Edward Herman de l’Université de Pennsylvanie fait observer qu’un Etat qui traiterait sa minorité juive comme le fait Israël sa population arabe serait universellement honni. Si, par exemple, la France refusait de permettre à ses citoyens juifs de louer des logements, acheter des terres ou lancer des entreprises dans 90 pour cent du pays ; si elle refusait l’entrée des Juifs dans l’armée (les laissant ainsi inéligibles pour bien des subventions gouvernementales) ; si la police française infligeait régulièrement la torture exclusivement à ses détenus juifs, la France serait (à juste titre) dénoncée pour un antisémitisme abominable. Or, c’est exactement ainsi qu’Israël traite ses citoyens palestiniens.
Depuis un certain temps la classe dominante sioniste poursuit envers les Palestiniens une politique graduelle de « nettoyage ethnique » dans une grande partie des Territoires occupés. Ces jours-ci à la conférence sioniste annuelle de Herzliya, politiciens, universitaires et responsables de sécurité discutent ouvertement de la « menace démographique » que poserait le taux de naissance supérieur de la minorité arabe d’Israël. Des « solutions » racistes variées sont évoquées … de la réduction du taux de naissance palestinien jusqu’à la déportation et le transfert de populations entières.
Voilà une vingtaine d’années, seul le parti fascisant Kach de Meir Kahane parlait d’un « transfert » (euphémisme pour expulsion forcée) de la minorité palestinienne d’Israël. Mais les temps ont changé. Alors qu’autrefois les apologistes d’Israël niaient que les 750 000 civils palestiniens partis d’Israël en 1947-48 aient été chassés par la terreur, à présent sionistes de droite comme « de gauche » soufflent qu’il serait peut-être temps de « terminer le boulot ». Benny Morris, un des « nouveaux historiens » du pays, dont les travaux exposent les crimes des pères fondateurs d’Israël contre les Palestiniens, vient de décider que dans ce cas « une bonne cause dans sa finalité, considérée dans sa totalité, justifie des actes sévères et cruels ». Cette mentalité pathologique est commune à tout « nettoyeur ethnique ».

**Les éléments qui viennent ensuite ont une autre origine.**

(** ** utils/helpers.ts: flattening an object *)

(** The values of a JSON document.  The fields of an object are listed
    in the order in which [for ... in] visits them. *)
#[local] Unset Elimination Schemes.
Inductive Json : Type :=
| JNull
| JBool (b : bool)
| JNumber (n : Z)
| JString (s : string)
| JArray (items : list Json)
| JObject (fields : list (string * Json)).
#[local] Set Elimination Schemes.

(** [flattenObject(obj, prefix)] for an object [obj]; the prefix is the
    empty string when the argument is left out.  The result is given by
    its own properties.  [Object.assign(result, flattened)] writes every
    property of [flattened] over [result].  [result[newKey] = value] adds
    or replaces a property, except under the key [__proto__]: there it
    calls the setter that [result] inherits, which makes no property. *)
Fixpoint flattenObject (obj : Json) (prefix : string) : gmap string Json :=
  match obj with
  | JObject fields =>
      foldl (fun (result : gmap string Json) '(key, value) =>
               let newKey :=
                 if String.eqb prefix "" then key else prefix +:+ "." +:+ key in
               match value with
               | JObject _ => flattenObject value newKey ∪ result
               | _ => if String.eqb newKey "__proto__" then result
                      else <[newKey := value]> result
               end)
        ∅ fields
  | _ => ∅
  end.

(** * More vocabulary *)

(** A node that answers every call with a feed reading: the value 2500
    at 18 decimals, and the timestamp 1700000000. *)
Definition priceFeed : Transport := fun _ =>
  RpcResult ("0x" +:+ "0000000000000000000000000000000000000000000000878678326eac900000"
                  +:+ "000000000000000000000000000000000000000000000000000000006553f100").

(** A node that answers every call with the word of two tokens. *)
Definition twoTokens : Transport := fun _ =>
  RpcResult "0x0000000000000000000000000000000000000000000000001bc16d674ec80000".

(** The word of [encodeUint256] for an integer. *)
Definition uint256Word (v : Z) : string :=
  Js.padStart (BigInt.toString_radix 16 v) 64 Js.zero.

(** The entry of the registry for Ethereum. *)
Definition ethereumConfig : NetworkConfig.t :=
  NetworkConfig.mk 1 "Ethereum Mainnet" None "https://etherscan.io"
    "0x3dEC619dc529363767dEe9E71d8dD1A5bc270D76"
    (Some "0x0b38210ea11411557c13457D4dA7dC6ea731B88a")
    (Some "0x6dd655f10d4b9E242aE186D9050B68F725c76d76")
    (Some "0x1d7573de8b3cF1c5B0e16be54a0E20a78B8e5e6e4").

(** What an item of the list of dAPIs says of the read of its name. *)
Definition item_of_read (t : Transport) (rpcEndpoint network name : string)
    (item : DAPIListItem.t) : Prop :=
  DAPIListItem.name item = name
  /\ DAPIListItem.category item = "Price Feed"
  /\ DAPIListItem.network item = network
  /\ (DAPIListItem.active item = true <-> is_Some (DAPIListItem.price item))
  /\ (forall e,
        outcome t (readDAPIValue rpcEndpoint network name) = Throw e ->
        DAPIListItem.active item = false)
  /\ (forall reading,
        outcome t (readDAPIValue rpcEndpoint network name) = Ok reading ->
        DAPIListItem.active item
        = (0 <? Reading.timestamp reading) && negb (Reading.value reading =? 0)).

Definition is_object (value : Json) : bool :=
  match value with
  | JObject _ => true
  | _ => false
  end.

(** The byte written by two hex digits. *)
Definition hex_pair (a b : ascii) : option nat :=
  match BigInt.digit_value a, BigInt.digit_value b with
  | Some x, Some y => Some (Z.to_nat (16 * x + y))
  | _, _ => None
  end.

(** The code unit that the hex of UTF-8 bytes starts with, and the hex
    that follows it: the inverse of [Js.utf8_hex_char]. *)
Definition utf8_hex_head (s : string) : option (ascii * string) :=
  match s with
  | String a (String b rest) =>
      match hex_pair a b with
      | Some n =>
          if (n <? 128)%nat then Some (ascii_of_nat n, rest)
          else
            match rest with
            | String c (String d rest') =>
                match hex_pair c d with
                | Some m => Some (ascii_of_nat ((n - 192) * 64 + (m - 128)), rest')
                | None => None
                end
            | _ => None
            end
      | None => None
      end
  | _ => None
  end.

(** The code unit 0. *)
Definition NUL : ascii := ascii_of_nat 0.

(** * Properties *)
(** ** The embedding on the values of the unit tests *)

Example slice_examples :
  Js.slice "abcdef" 2 4 = "cd" /\ Js.slice "abcdef" 4 70 = "ef"
  /\ Js.slice "abcdef" (-2) 6 = "ef" /\ Js.slice "abcdef" 5 2 = "".
Proof. repeat split; reflexivity. Qed.

Example split_examples :
  Js.split "." "12.50" = ["12"; "50"] /\ Js.split "." "" = [""]
  /\ Js.split "." "1." = ["1"; ""].
Proof. repeat split; reflexivity. Qed.

Example BigInt_examples :
  BigInt.of_string " 12 " = Ok 12 /\ BigInt.of_string "" = Ok 0
  /\ BigInt.of_string "-7" = Ok (-7) /\ BigInt.of_string "0XfF" = Ok 255
  /\ BigInt.of_string "0x" = Throw SyntaxError
  /\ BigInt.of_string "-0x12" = Throw SyntaxError
  /\ BigInt.of_string "1.5" = Throw SyntaxError
  /\ BigInt.toString (-120) = "-120" /\ BigInt.toString_radix 16 255 = "ff".
Proof. repeat split; reflexivity. Qed.

Example toNumber_examples :
  BigInt.toNumber 100 = 100
  /\ BigInt.toNumber (2 ^ 53 + 1) = 2 ^ 53
  /\ BigInt.toNumber (2 ^ 53 + 3) = 2 ^ 53 + 4.
Proof. repeat split; reflexivity. Qed.

Example selector_examples :
  getFunctionSelector "transfer" ["address"; "uint256"] = "0xa9059cbb"
  /\ getFunctionSelector "balanceOf" ["address"] = "0x70a08231"
  /\ getFunctionSelector "totalSupply" [] = "0x18160ddd".
Proof. repeat split; reflexivity. Qed.

Example encode_examples :
  encodeParameters ["address"] [VString "0x742d35Cc6634C0532925a3b844Bc9e7595f1dE00"]
  = Ok "000000000000000000000000742d35cc6634c0532925a3b844bc9e7595f1de00"
  /\ encodeFunctionCall "balanceOf" ["address"]
       [VString "0x742d35Cc6634C0532925a3b844Bc9e7595f1dE00"]
     = Ok "0x70a08231000000000000000000000000742d35cc6634c0532925a3b844bc9e7595f1de00"
  /\ dapiNameToBytes32 "ETH/USD"
     = "0x4554482f55534400000000000000000000000000000000000000000000000000".
Proof. repeat split; reflexivity. Qed.

Example decode_examples :
  decodeUint256 "0x0000000000000000000000000000000000000000000000000de0b6b3a7640000" None
  = Ok 1000000000000000000
  /\ decodeUint32
       "0x00000000000000000000000000000000000000000000000000000000000000000000000000000000000000000000000000000000000000000000000000000064"
       (Some 64)
     = Ok 100.
Proof. repeat split; reflexivity. Qed.

Example format_examples :
  formatValue 0 18 = "0.000000000000000000"
  /\ formatWithDecimals (VString "1000000000000000000") 18 = Ok "1"
  /\ formatWithDecimals (VString "123456789") 8 = Ok "1.23456789"
  /\ weiToEther (VString "500000000000000000") = Ok "0.5"
  /\ weiToEther (VString "0") = Ok "0"
  /\ etherToWei "0.5" = Ok 500000000000000000
  /\ parseWithDecimals "1" 6 = Ok 1000000.
Proof. repeat split; reflexivity. Qed.

Example validation_examples :
  isValidAddress "0x742d35Cc6634C0532925a3b844Bc9e7595f1dE00" = true
  /\ isValidAddress "0x742d35Cc6634C0532925a3b844Bc9e7595f1dE0" = false
  /\ isValidAddress "742d35Cc6634C0532925a3b844Bc9e7595f1dE00" = false
  /\ isValidBytes32 someFeed = true.
Proof. repeat split; reflexivity. Qed.

(** ** Strings *)

Section StringFacts.

Implicit Types (s t : string) (c : ascii) (n m : nat).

Ce qui suit est une version légèrement rédigée d’un discours donné à Toronto par Tom Riley le 4 octobre 2003.
Il y a un siècle, au temps où l’Empire ottoman (turc) contrôlait toujours une grande partie du Moyen-Orient, il n’y avait pas de cycle de violence entre Juifs et Arabes dans la Terre Sainte. Une petite communauté juive coexistait paisiblement au sein d’une société majoritairement musulmane, tout comme elle l’avait fait pendant au moins 1 500 années. Des communautés juives fleurissaient dans pratiquement toutes les villes arabes dans la région. L’état des choses est de nos jours bien différent, et je veux aborder les raisons qui en sont la cause, ainsi que la voie pour arriver à une « paix » juste et équitable pour tous les peuples du Moyen-Orient.

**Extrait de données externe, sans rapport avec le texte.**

(** *** Numbers that fit the context *)

Lemma count_digits_le (fuel : nat) :
  forall c, count_digits fuel c <= Z.of_nat fuel + 1.
Proof.
  induction fuel as [| fuel IH]; intros c; cbn [count_digits]; [lia |].
  destruct (c <? 10)%N; [lia |]. specialize (IH (c / 10)%N). lia.
Qed.

Lemma ndigits_le_log2 (c : N) : ndigits c <= Z.of_N (N.log2 c) + 1.
Proof.
  unfold ndigits. pose proof (count_digits_le (N.to_nat (N.log2 c)) c). lia.
Qed.

Lemma fits_log2 (s : bool) (c : N) (e : Z) :
  Z.of_N (N.log2 c) + 1 + e <= Emax -> fits (Finite s c e).
Proof. intros H. right. pose proof (ndigits_le_log2 c). lia. Qed.

(** An int of less than [Emax - 1] bits fits. *)
Lemma fits_from_int (z : Z) : Z.log2 (Z.abs z) + 1 < Emax -> fits (from_int z).
Proof.
  intros H. apply fits_log2.
  assert (Hlog : Z.of_N (N.log2 (Z.abs_N z)) = Z.log2 (Z.abs z))
    by (destruct z as [| p | p]; [reflexivity | now destruct p ..]).
  lia.
Qed.

Lemma digits2_pos_size (m : positive) : digits2_pos m = Pos.size m.
Proof. induction m; cbn; congruence. Qed.

(** The mantissa and exponent of a finite float are bounded. *)
Lemma finite_float_bounds (f : float) (s : bool) (m : positive) (e : Z) :
  Prim2SF f = S754_finite s m e ->
  -1074 <= e <= 971 /\ (N.log2 (Npos m) < 53)%N.
Proof.
  intros Hf. pose proof (Prim2SF_valid f) as Hv. rewrite Hf in Hv.
  unfold valid_binary, bounded, canonical_mantissa, fexp, emin in Hv.
  apply andb_prop in Hv as [Hcanon He].
  apply Z.eqb_eq in Hcanon. apply Z.leb_le in He.
  rewrite digits2_pos_size in Hcanon.
  change FloatOps.prec with 53 in *. change emax with 1024 in *.
  assert (Hsize : N.size (Npos m) = N.succ (N.log2 (Npos m)))
    by now apply N.size_log2.
  cbn [N.size] in Hsize.
  assert (Hz : Zpos (Pos.size m) = Z.of_N (N.succ (N.log2 (Npos m))))
    by now rewrite <- Hsize.
  lia.
Qed.

Lemma reduce_ratio_bounds (fuel : nat) :
  forall m k n k',
    0 <= k -> reduce_ratio fuel m k = (n, k') ->
    (n <= m)%N /\ 0 <= k' <= k.
Proof.
  induction fuel as [| fuel IH]; intros m k n k' Hk Hr; cbn [reduce_ratio] in Hr.
  - injection Hr as <- <-. lia.
  - destruct (Z.ltb_spec 0 k) as [Hpos | Hle]; cbn [andb] in Hr.
    + destruct (N.even m).
      * destruct (IH (m / 2)%N (k - 1) n k' ltac:(lia) Hr) as [Hn Hk'].
        pose proof (N.div_mod m 2 ltac:(lia)).
        pose proof (N.le_0_l (m mod 2)). lia.
      * injection Hr as <- <-. lia.
    + injection Hr as <- <-. lia.
Qed.

Lemma log2_pow5 (k : N) : (N.log2 (5 ^ k) <= 3 * k)%N.
Proof.
  rewrite <- (N.log2_pow2 (3 * k)) by lia.
  apply N.log2_le_mono.
  rewrite N.pow_mul_r. apply N.pow_le_mono_l. cbn. lia.
Qed.

(** Every float fits: its exact expansion has a few thousand digits at
    most. *)
Lemma fits_from_float (f : float) : fits (from_float f).
Proof.
  unfold from_float.
  destruct (Prim2SF f) as [s | s | | s m e] eqn:Hf; cbn [fits]; auto.
  destruct (finite_float_bounds f s m e Hf) as [He Hm].
  destruct (Z.leb_spec 0 e) as [Hpos | Hneg].
  - apply fits_log2.
    rewrite N.log2_mul_pow2 by lia. unfold Emax. lia.
  - destruct (reduce_ratio _ (Npos m) (- e)) as [n k] eqn:Hr.
    destruct (reduce_ratio_bounds _ (Npos m) (- e) n k ltac:(lia) Hr) as [Hn Hk].
    apply fits_log2.
    pose proof (N.log2_mul_above n (5 ^ Z.to_N k) ltac:(lia) ltac:(lia)) as Hmul.
    pose proof (log2_pow5 (Z.to_N k)) as H5.
    pose proof (N.log2_le_mono _ _ Hn) as Hlog.
    unfold Emax. lia.
Qed.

Le Moyen-Orient joue un rôle déterminant dans la politique mondiale d’aujourd’hui pour une seule raison—le pétrole. Selon Noam Chomsky, un document de 1945 du Département d’Etat [ministère des Affaires étrangères] US décrit les champs pétrolifères de la région comme « une source prodigieuse de pouvoir stratégique, et un des plus importants butins matériels dans l’histoire du monde ». L’histoire du golfe Persique au cours du siècle dernier a été définie en grande partie par la lutte des puissances impérialistes variées pour le contrôle dudit butin. Ceci n’est pas sur le point de changer, comme l’observe un commentateur informé :
« Aussi vital que soit le golfe Persique à présent, son importance stratégique croitra au cours des 20 ans à venir. Près d’un baril sur trois des réserves pétrolières du monde se trouve en dessous de seulement deux pays : l’Arabie saoudite (avec 259 milliards de barils de réserves prouvées) et l’Irak (112 milliards). Chiffres qui sous-estiment les réserves en grande partie inexplorées de l’Irak, pays qui pourrait selon les estimations du gouvernement US renfermer jusqu’à 432 milliards de barils.

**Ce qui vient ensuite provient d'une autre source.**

(* ===== verification/Text.v ===== *)
(** * Texts in buffers and files

    The bytes of a text and the text in a buffer, which ends at its first NUL; lines of
    a text as [fgets] takes them; what a [printf] writes. *)

From Stdlib Require Import ssreflect.
From S2P Require Import Prelude Machine CString Double Printf.
#[local] Open Scope Z_scope.

Abbreviation bytes := (list ascii) (only parsing).

(** What a [printf] of the program writes. *)
Definition line (fmt : string) (args : list parg) : string := default ""%string (format fmt args).

(** ** Bytes and texts *)

Definition bytes_of (s : string) : bytes := list_ascii_of_string s.

(** The text in a buffer: up to the first NUL. *)
Fixpoint text (bs : bytes) : string :=
  match bs with
  | [] => ""
  | c :: bs' => if Ascii.eqb c "000"%char then "" else String c (text bs')
  end.

(** Texts without NUL. *)
Definition no_nul (s : string) : Prop := "000"%char ∉ bytes_of s.

Lemma no_nul_check s : existsb (Ascii.eqb "000"%char) (bytes_of s) = false → no_nul s.
Proof.
  intros H Hin. apply (@eq_true_false_abs (existsb (Ascii.eqb "000"%char) (bytes_of s))); [|done].
  apply existsb_exists. exists "000"%char. split; [by apply list_elem_of_In|apply Ascii.eqb_refl].
Qed.

Lemma bytes_of_app a b : bytes_of (a +:+ b) = bytes_of a ++ bytes_of b.
Proof. unfold bytes_of. induction a as [|c a IH]; [done|]. simpl. by rewrite IH. Qed.

Lemma no_nul_app a b : no_nul a → no_nul b → no_nul (a +:+ b).
Proof. unfold no_nul. rewrite bytes_of_app. set_solver. Qed.

(** The text is the same whatever follows the NUL. *)
Lemma text_bytes_app s bs : no_nul s → text (bytes_of s ++ bs) = (s +:+ text bs)%string.
Proof.
  unfold no_nul, bytes_of. induction s as [|c s IH]; [done|]. simpl. intros Hc.
  destruct (Ascii.eqb_spec c "000"%char) as [->|]; [set_solver|]. rewrite IH //. set_solver.
Qed.

Lemma text_bytes s : no_nul s → text (bytes_of s) = s.
Proof. intros Hs. rewrite -(app_nil_r (bytes_of s)) text_bytes_app //. apply string_app_nil_r. Qed.

Lemma length_bytes_of s : Z.of_nat (length (bytes_of s)) = strlen s.
Proof. unfold bytes_of, strlen. induction s as [|c s IH]; simpl in *; lia. Qed.

Lemma bytes_of_ne m : 0 < strlen m → bytes_of m ≠ [].
Proof. intros Hm E. pose proof (length_bytes_of m) as H. rewrite E /= in H. lia. Qed.

Lemma text_take n s : no_nul s → text (take n (bytes_of s)) = take_str n s.
Proof.
  unfold no_nul, bytes_of. revert n. induction s as [|c s IH]; intros [|n]; try done. simpl. intros Hc.
  destruct (Ascii.eqb_spec c "000"%char) as [->|]; [set_solver|]. rewrite IH //. set_solver.
Qed.

(** ** Prefixes *)

Lemma take_str_fits s n : (String.length s ≤ n)%nat → take_str n s = s.
Proof. revert n. induction s as [|c s IH]; intros [|n] Hn; simpl in *; [done|done|lia|]. f_equal. apply IH. lia. Qed.

Lemma take_str_length s n : (String.length (take_str n s) ≤ n)%nat.
Proof. revert n. induction s as [|c s IH]; intros [|n]; simpl; [lia|lia|lia|]. specialize (IH n). lia. Qed.

Lemma take_str_app l s : take_str (String.length l) (l +:+ s) = l.
Proof. induction l as [|c l IH]; simpl; [by destruct s|by rewrite IH]. Qed.

Lemma strcspn_stop c l s : strcspn c l = String.length l → strcspn c (l +:+ String c s) = String.length l.
Proof.
  induction l as [|d l IH]; simpl; [by rewrite Ascii.eqb_refl|]. destruct (Ascii.eqb d c); [done|]. intros [= H]. by rewrite IH.
Qed.

(** ** Lines *)

(** [fgets(buf, n + 1, fp)]: the characters up to a newline, it included, but at most
    [n], and the rest. *)
Fixpoint fgets (n : nat) (bs : bytes) : bytes * bytes :=
  match n, bs with
  | S n, c :: bs' => if Ascii.eqb c nl then ([c], bs') else let '(l, r) := fgets n bs' in (c :: l, r)
  | _, _ => ([], bs)
  end.

(** [buf[strcspn(buf, "\n")] = '\0'] *)
Definition chomp (s : string) : string := take_str (strcspn nl s) s.

(** A text without newline and NUL, and the bytes of a text that consists of such lines. *)
Definition one_line (l : string) : Prop := strcspn nl l = String.length l ∧ no_nul l.
Definition line_bytes (l : string) : bytes := bytes_of l ++ [nl].
Definition lines_bytes (ls : list string) : bytes := concat (line_bytes <$> ls).

Lemma one_line_check l : (strcspn nl l =? String.length l)%nat && negb (existsb (Ascii.eqb "000"%char) (bytes_of l)) = true → one_line l.
Proof. intros [H1%Nat.eqb_eq H2%negb_true_iff]%andb_true_iff. split; [done|by apply no_nul_check]. Qed.

Lemma fgets_split n bs : (fgets n bs).1 ++ (fgets n bs).2 = bs.
Proof.
  revert bs. induction n as [|n IH]; intros [|c bs]; try done. simpl. destruct (Ascii.eqb c nl); [done|].
  specialize (IH bs). destruct (fgets n bs). simpl in *. by rewrite IH.
Qed.

Lemma fgets_progress n bs : bs ≠ [] → (length (fgets (S n) bs).2 < length bs)%nat.
Proof.
  destruct bs as [|c bs]; [done|]. intros _. cbn [fgets]. destruct (Ascii.eqb c nl); [simpl; lia|].
  pose proof (fgets_split n bs) as E. destruct (fgets n bs) as [l r]. simpl in *. rewrite -E length_app. lia.
Qed.

Lemma bytes_of_lines ls : bytes_of (concat_str ((λ l, l +:+ String nl "") <$> ls)%string) = lines_bytes ls.
Proof.
  induction ls as [|l ls IH]; [done|].
  change (bytes_of ((l +:+ String nl "") +:+ concat_str ((λ l, l +:+ String nl "") <$> ls)%string) = line_bytes l ++ lines_bytes ls).
  by rewrite !bytes_of_app IH.
Qed.

(** A line that fits the buffer with its newline is read as a whole. *)
Lemma fgets_line n l bs : one_line l → (String.length l < n)%nat → fgets n (line_bytes l ++ bs) = (line_bytes l, bs).
Proof.
  intros [Hl _]. revert n Hl. unfold line_bytes, bytes_of.
  induction l as [|c l IH]; intros n Hl Hn; (destruct n as [|n]; [simpl in *; lia|]); [done|].
  simpl in *. destruct (Ascii.eqb c nl); [done|]. injection Hl as Hl. by rewrite (IH n Hl ltac:(lia)).
Qed.

Lemma text_line l : one_line l → text (line_bytes l) = (l +:+ String nl "")%string.
Proof. intros [_ Hl]. unfold line_bytes. rewrite text_bytes_app //. Qed.

Lemma chomp_line l s : one_line l → chomp (l +:+ String nl s) = l.
Proof. intros [Hl _]. unfold chomp. by rewrite strcspn_stop // take_str_app. Qed.

Lemma chomp_text l : one_line l → chomp (text (line_bytes l)) = l.
Proof. intros Hl. by rewrite text_line // chomp_line. Qed.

« Avec l’exhaustion des réserves d’autres régions, dont surtout celles des Etats-Unis et la mer du Nord, le pétrole de l’Arabie saoudite et l’Irak gagne beaucoup en importance—réalité dûment notée dans la Politique énergétique nationale de l’administration, publiée en 2001 par un groupe de travail mis sur pied par la Maison Blanche. Selon le document, le golfe fournira déjà en 2020 entre 54 et 67 pour cent du brut mondial, et sera donc une région “d’intérêt vital pour les USA”. »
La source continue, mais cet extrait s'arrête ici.